ACTIVITY - State how many lines in the following entries contain the word "call". No other output.

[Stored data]

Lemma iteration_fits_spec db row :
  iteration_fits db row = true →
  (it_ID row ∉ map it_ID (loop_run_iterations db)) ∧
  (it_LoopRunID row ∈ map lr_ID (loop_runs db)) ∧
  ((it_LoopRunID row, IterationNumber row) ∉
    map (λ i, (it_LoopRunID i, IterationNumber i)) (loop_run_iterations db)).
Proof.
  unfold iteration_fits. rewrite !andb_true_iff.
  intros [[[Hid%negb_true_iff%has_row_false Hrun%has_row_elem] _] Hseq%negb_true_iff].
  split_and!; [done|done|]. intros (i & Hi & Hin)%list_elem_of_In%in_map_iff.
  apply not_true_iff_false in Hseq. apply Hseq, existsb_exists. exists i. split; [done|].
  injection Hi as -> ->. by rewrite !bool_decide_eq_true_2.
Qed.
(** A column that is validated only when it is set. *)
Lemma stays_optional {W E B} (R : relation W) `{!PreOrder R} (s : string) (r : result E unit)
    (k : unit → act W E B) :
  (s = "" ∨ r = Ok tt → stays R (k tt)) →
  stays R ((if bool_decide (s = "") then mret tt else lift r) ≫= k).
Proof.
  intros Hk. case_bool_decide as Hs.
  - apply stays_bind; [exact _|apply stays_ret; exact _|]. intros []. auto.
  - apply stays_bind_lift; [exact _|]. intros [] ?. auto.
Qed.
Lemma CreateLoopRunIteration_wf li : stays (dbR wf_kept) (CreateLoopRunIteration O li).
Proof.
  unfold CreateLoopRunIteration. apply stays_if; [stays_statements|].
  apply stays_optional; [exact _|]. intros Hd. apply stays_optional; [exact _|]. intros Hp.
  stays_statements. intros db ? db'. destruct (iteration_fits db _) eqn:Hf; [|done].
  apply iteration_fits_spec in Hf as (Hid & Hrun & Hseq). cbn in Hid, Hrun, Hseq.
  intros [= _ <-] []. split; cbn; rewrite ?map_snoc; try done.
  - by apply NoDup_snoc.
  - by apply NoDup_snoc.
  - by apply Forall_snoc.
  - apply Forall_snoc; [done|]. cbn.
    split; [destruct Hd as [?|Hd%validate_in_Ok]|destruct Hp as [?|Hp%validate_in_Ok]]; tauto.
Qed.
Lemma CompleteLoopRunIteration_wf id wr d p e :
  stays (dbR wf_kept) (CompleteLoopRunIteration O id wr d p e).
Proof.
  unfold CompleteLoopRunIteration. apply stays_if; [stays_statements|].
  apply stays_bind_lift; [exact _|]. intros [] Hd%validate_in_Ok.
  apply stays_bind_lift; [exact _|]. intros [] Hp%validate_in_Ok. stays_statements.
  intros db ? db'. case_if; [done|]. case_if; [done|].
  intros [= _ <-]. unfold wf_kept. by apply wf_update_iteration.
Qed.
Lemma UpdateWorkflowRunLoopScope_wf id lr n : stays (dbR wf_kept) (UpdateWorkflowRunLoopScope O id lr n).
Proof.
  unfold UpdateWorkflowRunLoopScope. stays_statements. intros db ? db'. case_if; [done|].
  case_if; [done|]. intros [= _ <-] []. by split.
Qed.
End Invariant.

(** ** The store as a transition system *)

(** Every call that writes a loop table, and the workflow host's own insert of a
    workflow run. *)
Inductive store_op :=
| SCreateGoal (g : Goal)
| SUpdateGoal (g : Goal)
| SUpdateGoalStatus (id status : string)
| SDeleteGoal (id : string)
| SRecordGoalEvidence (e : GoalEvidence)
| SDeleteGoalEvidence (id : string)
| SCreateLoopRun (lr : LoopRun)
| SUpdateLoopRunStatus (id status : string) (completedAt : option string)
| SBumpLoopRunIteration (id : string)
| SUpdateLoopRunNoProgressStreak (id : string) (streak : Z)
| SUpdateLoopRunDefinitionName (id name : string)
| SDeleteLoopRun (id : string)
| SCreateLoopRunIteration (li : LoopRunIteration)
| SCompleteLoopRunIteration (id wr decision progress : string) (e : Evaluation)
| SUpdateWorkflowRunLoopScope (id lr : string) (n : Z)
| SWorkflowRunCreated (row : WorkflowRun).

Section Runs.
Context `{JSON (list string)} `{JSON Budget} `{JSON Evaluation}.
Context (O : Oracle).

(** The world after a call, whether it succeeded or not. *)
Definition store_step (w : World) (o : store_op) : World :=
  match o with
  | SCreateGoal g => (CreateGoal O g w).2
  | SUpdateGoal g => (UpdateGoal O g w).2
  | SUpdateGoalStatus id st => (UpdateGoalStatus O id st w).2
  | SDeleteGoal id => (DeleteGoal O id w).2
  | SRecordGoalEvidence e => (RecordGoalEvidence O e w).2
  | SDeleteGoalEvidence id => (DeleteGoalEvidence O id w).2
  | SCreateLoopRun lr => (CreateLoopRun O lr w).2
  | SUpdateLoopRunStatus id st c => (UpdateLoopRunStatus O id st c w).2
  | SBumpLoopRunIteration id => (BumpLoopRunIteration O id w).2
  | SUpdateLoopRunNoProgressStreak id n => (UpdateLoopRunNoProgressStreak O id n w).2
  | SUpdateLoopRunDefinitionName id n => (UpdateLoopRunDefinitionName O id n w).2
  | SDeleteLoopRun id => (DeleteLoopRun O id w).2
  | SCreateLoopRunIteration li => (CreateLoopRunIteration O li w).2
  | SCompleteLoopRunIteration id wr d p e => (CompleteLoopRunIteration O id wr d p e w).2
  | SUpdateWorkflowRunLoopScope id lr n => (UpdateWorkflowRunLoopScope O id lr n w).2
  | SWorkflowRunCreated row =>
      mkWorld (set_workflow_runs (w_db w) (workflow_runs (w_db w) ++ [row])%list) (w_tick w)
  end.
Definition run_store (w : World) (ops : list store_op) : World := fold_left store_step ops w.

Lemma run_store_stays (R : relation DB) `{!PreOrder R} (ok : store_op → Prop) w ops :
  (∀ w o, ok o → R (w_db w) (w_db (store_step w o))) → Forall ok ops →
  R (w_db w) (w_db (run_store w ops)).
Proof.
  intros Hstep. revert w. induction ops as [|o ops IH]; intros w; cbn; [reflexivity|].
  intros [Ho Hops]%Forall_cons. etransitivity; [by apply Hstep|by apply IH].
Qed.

SOLUTION TO THE PROBLEM - 2